Top of Input data
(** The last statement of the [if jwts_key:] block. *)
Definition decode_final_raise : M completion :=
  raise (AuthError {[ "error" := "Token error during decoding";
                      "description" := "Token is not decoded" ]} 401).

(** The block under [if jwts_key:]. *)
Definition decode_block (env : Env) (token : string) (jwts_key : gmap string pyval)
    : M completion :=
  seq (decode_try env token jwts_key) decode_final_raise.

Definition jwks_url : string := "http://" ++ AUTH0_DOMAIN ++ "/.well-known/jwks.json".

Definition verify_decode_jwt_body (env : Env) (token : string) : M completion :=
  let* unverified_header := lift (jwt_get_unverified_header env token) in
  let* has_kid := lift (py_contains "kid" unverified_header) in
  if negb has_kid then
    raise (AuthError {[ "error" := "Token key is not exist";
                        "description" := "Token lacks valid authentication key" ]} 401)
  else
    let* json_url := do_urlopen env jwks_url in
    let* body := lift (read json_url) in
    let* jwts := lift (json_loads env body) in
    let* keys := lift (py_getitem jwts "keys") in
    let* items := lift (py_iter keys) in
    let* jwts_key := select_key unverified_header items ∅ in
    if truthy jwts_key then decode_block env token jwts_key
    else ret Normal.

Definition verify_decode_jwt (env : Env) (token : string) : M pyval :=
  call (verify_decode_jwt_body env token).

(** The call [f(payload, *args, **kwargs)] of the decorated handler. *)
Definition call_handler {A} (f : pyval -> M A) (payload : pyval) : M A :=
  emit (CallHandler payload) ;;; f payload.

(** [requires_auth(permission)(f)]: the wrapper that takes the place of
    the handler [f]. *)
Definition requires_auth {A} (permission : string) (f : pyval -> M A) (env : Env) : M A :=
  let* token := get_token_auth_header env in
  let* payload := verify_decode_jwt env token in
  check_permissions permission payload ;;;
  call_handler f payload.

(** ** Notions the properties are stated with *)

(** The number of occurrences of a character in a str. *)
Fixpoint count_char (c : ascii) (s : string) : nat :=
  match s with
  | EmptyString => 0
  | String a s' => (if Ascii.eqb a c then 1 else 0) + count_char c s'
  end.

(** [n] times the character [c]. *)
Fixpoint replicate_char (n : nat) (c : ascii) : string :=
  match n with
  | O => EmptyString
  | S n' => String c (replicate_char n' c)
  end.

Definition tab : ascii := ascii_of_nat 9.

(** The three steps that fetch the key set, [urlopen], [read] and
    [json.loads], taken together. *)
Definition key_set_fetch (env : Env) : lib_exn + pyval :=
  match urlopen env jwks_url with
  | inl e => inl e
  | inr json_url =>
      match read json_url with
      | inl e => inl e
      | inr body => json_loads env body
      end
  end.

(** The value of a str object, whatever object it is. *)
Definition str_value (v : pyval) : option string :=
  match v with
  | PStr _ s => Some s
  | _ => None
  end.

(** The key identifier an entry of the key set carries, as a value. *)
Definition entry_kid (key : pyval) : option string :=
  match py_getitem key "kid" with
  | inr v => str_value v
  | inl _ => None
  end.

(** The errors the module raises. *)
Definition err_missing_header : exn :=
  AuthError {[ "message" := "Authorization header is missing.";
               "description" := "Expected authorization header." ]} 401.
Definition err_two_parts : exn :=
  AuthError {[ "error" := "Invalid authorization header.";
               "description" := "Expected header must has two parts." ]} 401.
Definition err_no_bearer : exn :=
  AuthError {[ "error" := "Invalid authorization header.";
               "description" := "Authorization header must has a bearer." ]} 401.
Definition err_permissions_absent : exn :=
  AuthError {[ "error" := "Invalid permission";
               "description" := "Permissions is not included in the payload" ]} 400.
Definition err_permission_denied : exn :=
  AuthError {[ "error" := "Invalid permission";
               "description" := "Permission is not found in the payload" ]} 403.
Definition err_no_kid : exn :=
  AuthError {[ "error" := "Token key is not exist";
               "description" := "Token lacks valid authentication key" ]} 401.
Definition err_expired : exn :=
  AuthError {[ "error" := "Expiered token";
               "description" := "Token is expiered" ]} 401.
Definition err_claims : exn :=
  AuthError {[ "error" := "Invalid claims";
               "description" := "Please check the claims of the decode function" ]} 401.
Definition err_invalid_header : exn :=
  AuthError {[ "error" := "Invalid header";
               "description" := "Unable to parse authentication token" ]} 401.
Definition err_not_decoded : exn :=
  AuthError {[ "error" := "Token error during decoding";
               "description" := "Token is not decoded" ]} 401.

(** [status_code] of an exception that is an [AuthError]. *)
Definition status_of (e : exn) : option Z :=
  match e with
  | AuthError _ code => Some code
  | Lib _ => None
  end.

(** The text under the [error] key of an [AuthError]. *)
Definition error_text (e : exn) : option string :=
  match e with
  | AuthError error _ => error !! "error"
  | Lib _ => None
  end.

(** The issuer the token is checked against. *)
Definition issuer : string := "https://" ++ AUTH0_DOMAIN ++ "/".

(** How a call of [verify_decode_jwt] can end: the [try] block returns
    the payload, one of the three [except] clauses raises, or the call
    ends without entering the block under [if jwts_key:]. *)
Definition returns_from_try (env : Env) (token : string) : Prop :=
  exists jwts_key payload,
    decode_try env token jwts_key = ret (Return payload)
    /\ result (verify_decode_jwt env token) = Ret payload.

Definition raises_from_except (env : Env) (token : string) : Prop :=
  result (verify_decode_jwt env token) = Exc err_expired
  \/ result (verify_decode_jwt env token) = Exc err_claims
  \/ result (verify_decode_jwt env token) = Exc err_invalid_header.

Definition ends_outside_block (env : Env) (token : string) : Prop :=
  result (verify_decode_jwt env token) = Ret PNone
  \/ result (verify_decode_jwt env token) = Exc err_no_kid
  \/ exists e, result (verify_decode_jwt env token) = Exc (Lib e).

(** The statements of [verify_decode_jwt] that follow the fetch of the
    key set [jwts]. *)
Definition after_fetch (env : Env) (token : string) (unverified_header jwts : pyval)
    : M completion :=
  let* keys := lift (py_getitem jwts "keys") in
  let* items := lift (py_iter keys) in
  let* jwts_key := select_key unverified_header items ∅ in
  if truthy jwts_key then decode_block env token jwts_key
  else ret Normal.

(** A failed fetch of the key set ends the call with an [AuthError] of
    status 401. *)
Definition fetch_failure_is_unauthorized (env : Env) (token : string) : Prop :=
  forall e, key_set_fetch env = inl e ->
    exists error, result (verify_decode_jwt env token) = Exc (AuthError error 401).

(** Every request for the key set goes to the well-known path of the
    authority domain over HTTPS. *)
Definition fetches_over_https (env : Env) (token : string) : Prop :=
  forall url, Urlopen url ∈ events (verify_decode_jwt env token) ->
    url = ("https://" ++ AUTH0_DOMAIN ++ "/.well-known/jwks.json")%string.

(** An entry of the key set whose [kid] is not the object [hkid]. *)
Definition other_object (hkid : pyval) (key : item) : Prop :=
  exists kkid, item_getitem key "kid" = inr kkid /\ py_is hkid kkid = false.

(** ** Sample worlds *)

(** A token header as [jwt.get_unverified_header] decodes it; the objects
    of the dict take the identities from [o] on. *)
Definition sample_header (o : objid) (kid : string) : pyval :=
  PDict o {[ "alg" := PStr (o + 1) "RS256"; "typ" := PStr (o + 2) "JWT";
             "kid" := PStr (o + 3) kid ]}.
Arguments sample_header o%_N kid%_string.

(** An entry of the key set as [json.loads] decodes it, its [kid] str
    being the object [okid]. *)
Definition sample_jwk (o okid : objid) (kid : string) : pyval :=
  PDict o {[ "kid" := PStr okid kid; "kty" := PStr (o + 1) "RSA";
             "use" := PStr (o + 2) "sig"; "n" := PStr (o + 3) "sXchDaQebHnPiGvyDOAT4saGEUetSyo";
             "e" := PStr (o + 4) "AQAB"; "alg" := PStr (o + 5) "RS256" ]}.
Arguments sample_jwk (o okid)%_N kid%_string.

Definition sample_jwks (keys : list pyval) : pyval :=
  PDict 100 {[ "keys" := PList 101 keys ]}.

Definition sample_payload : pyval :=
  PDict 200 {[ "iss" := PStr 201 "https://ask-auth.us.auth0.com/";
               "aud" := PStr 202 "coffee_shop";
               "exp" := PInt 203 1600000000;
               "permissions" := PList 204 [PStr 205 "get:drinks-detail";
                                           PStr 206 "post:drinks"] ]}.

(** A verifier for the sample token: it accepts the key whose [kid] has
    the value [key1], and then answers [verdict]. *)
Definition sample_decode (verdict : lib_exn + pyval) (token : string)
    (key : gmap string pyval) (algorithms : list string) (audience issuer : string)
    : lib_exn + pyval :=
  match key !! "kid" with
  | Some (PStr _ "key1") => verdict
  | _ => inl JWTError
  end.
Bottom of Input data
Top of Input data
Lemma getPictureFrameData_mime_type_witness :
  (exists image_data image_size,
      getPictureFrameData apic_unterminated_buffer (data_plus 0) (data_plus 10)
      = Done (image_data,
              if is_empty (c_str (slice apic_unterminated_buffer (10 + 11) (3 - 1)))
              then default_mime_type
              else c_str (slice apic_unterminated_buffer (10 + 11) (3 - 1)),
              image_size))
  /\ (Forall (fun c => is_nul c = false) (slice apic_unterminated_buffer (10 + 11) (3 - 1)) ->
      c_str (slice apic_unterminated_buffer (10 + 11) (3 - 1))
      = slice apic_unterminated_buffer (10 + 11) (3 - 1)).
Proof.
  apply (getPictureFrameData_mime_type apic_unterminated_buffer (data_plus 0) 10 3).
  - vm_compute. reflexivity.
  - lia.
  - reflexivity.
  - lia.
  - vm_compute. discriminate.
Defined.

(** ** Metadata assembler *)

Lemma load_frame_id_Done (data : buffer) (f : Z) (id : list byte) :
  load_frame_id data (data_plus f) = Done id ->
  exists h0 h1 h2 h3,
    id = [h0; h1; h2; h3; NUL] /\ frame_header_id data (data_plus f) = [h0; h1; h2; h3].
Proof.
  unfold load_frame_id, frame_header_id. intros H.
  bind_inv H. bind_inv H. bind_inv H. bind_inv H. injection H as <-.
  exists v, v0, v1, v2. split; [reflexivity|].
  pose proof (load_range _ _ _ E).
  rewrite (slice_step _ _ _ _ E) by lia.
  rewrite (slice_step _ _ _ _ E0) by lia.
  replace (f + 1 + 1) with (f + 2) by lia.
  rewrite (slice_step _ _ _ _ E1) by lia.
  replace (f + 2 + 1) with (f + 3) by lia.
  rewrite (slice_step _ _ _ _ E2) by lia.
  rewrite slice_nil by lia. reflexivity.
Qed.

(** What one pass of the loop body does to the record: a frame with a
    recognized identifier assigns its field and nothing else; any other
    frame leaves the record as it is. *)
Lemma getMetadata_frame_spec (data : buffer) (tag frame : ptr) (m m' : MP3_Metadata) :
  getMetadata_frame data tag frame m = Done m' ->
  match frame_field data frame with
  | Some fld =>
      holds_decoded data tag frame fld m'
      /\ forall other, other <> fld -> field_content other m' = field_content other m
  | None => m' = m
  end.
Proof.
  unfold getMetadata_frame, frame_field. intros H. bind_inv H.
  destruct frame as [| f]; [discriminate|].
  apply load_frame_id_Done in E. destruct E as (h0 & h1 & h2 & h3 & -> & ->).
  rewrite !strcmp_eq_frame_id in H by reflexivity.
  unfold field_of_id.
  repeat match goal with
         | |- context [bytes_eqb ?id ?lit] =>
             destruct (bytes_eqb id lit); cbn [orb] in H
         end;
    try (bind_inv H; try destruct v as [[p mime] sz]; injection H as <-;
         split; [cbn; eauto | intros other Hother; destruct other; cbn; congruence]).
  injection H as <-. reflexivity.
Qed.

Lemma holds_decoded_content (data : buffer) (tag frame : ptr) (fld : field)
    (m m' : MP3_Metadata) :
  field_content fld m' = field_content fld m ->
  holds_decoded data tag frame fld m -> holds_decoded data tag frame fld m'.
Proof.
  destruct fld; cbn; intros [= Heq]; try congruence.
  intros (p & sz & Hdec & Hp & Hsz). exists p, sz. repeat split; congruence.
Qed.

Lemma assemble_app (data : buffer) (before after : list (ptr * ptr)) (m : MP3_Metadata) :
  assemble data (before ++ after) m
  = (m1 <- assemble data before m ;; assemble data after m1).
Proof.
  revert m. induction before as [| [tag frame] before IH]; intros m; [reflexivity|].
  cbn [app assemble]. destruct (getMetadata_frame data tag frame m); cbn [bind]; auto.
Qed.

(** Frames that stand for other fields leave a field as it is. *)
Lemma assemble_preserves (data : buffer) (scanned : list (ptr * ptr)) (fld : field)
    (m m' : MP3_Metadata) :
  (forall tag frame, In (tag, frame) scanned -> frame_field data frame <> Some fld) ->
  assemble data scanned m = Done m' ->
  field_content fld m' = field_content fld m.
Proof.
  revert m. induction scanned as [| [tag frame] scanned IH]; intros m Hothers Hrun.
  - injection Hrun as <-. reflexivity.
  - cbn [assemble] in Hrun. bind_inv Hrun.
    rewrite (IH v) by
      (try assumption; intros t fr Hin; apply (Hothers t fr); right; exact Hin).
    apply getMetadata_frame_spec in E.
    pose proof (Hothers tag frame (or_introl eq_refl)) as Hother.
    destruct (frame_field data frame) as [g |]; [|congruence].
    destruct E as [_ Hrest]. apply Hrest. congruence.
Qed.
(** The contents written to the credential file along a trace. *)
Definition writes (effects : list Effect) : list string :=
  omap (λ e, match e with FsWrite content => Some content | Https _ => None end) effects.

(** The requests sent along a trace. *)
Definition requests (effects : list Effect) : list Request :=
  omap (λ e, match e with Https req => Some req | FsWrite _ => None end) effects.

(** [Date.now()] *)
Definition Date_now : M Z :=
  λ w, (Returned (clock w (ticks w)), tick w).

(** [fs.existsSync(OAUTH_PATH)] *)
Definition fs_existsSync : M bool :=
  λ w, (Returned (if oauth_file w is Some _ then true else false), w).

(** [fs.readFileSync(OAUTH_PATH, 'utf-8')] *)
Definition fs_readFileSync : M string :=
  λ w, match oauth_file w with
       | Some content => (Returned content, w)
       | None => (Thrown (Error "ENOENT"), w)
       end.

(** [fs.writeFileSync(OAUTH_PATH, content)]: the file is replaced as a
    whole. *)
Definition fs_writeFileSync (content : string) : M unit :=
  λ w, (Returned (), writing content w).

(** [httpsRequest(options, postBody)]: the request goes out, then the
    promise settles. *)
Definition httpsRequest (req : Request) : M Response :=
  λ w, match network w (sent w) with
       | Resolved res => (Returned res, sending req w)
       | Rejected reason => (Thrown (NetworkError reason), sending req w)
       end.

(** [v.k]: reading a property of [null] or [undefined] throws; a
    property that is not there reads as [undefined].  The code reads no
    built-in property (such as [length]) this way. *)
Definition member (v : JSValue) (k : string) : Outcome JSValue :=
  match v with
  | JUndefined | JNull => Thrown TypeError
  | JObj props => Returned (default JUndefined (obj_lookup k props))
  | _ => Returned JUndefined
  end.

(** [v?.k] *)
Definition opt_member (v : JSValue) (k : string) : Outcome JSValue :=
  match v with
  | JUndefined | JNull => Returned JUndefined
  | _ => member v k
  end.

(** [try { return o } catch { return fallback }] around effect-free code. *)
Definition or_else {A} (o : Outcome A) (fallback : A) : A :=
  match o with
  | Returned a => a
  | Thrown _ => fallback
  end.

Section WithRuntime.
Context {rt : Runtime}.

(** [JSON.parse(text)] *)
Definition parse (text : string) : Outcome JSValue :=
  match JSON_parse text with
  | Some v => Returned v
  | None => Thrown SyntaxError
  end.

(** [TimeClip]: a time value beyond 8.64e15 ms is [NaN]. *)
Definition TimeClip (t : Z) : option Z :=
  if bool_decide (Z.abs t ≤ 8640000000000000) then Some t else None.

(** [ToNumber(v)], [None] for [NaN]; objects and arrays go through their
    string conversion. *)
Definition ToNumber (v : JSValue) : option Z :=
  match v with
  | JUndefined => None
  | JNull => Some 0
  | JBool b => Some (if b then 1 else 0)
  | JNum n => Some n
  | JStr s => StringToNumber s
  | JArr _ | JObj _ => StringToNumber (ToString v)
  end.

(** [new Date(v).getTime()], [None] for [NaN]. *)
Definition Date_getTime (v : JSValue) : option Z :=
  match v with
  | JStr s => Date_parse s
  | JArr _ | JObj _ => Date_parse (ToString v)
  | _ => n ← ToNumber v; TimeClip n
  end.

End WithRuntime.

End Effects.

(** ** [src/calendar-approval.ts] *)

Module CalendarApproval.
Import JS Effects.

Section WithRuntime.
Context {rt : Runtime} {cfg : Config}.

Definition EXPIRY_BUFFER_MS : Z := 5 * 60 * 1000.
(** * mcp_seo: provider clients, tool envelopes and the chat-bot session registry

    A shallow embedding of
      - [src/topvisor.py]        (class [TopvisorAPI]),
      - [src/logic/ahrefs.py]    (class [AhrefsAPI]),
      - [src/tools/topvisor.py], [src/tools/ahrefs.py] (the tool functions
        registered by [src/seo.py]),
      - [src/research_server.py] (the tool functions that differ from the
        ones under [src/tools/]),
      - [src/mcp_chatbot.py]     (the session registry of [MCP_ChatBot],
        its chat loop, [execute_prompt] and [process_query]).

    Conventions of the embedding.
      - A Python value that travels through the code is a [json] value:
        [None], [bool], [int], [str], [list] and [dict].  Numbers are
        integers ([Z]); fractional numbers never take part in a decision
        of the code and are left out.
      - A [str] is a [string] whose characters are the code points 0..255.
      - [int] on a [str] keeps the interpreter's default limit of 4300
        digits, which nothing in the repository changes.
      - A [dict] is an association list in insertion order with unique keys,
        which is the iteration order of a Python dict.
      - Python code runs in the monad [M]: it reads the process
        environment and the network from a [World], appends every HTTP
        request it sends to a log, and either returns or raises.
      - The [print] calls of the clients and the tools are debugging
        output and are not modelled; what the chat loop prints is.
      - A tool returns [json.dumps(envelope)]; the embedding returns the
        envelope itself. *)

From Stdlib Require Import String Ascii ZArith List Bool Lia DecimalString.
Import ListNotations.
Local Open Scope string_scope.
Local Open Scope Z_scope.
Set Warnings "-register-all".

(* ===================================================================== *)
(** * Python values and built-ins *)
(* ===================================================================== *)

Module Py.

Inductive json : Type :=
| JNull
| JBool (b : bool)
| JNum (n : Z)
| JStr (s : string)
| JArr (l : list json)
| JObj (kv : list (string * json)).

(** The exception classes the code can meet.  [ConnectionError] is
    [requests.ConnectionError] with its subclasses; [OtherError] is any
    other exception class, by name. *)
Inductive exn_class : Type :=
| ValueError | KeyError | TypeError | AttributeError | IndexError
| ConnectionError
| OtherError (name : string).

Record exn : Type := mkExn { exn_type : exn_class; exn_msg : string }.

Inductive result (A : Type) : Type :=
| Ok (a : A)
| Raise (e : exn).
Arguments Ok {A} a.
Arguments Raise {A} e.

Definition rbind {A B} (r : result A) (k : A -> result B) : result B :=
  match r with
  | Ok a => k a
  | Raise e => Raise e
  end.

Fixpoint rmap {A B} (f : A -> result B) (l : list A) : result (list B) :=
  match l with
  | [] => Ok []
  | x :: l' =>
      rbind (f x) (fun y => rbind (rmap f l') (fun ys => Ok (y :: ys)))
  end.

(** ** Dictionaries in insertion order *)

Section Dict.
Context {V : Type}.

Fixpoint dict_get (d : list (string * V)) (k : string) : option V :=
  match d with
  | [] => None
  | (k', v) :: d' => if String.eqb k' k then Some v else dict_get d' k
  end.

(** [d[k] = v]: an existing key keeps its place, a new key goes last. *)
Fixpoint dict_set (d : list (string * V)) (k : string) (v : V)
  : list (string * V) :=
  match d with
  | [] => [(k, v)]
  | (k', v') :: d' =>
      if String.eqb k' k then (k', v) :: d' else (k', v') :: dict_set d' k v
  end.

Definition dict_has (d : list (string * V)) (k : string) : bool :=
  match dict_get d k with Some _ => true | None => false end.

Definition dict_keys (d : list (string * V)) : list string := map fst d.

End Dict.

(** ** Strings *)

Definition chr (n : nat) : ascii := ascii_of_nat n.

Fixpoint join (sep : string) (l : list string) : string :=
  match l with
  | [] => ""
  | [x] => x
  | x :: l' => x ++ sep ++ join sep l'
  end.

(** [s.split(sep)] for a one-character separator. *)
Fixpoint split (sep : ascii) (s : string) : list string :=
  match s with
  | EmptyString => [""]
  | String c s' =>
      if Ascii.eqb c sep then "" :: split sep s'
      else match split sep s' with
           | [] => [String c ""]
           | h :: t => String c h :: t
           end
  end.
Bottom of Input data
Top of Input data
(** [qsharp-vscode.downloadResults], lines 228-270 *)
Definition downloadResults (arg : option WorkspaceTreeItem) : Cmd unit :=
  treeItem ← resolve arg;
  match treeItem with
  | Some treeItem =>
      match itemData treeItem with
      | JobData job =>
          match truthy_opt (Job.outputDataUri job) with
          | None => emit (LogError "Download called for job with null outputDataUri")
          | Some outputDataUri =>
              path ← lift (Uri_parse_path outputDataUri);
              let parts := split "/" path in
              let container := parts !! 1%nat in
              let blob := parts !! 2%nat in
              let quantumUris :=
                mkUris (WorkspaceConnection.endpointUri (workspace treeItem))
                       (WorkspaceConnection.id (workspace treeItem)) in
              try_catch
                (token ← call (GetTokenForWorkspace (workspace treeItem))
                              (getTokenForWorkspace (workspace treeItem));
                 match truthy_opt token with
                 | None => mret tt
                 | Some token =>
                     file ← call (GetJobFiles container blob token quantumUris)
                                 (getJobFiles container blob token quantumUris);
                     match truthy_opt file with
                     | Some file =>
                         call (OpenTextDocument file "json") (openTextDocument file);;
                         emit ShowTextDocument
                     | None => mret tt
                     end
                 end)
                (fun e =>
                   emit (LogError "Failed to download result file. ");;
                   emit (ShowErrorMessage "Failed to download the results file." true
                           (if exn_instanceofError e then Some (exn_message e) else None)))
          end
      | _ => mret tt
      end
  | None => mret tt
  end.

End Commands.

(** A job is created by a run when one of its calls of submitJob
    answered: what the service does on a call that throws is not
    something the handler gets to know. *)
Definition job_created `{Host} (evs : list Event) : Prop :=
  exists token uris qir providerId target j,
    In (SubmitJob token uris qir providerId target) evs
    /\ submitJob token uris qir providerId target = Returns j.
Bottom of Input data
What the task requires —
Above is a listing; print exactly its lines from the one with "Definition Date_now : M" through the one with "λ w, match oauth_file w with", and no other lines.

Worked solution —
Definition Date_now : M Z :=
  λ w, (Returned (clock w (ticks w)), tick w).

(** [fs.existsSync(OAUTH_PATH)] *)
Definition fs_existsSync : M bool :=
  λ w, (Returned (if oauth_file w is Some _ then true else false), w).

(** [fs.readFileSync(OAUTH_PATH, 'utf-8')] *)
Definition fs_readFileSync : M string :=
  λ w, match oauth_file w with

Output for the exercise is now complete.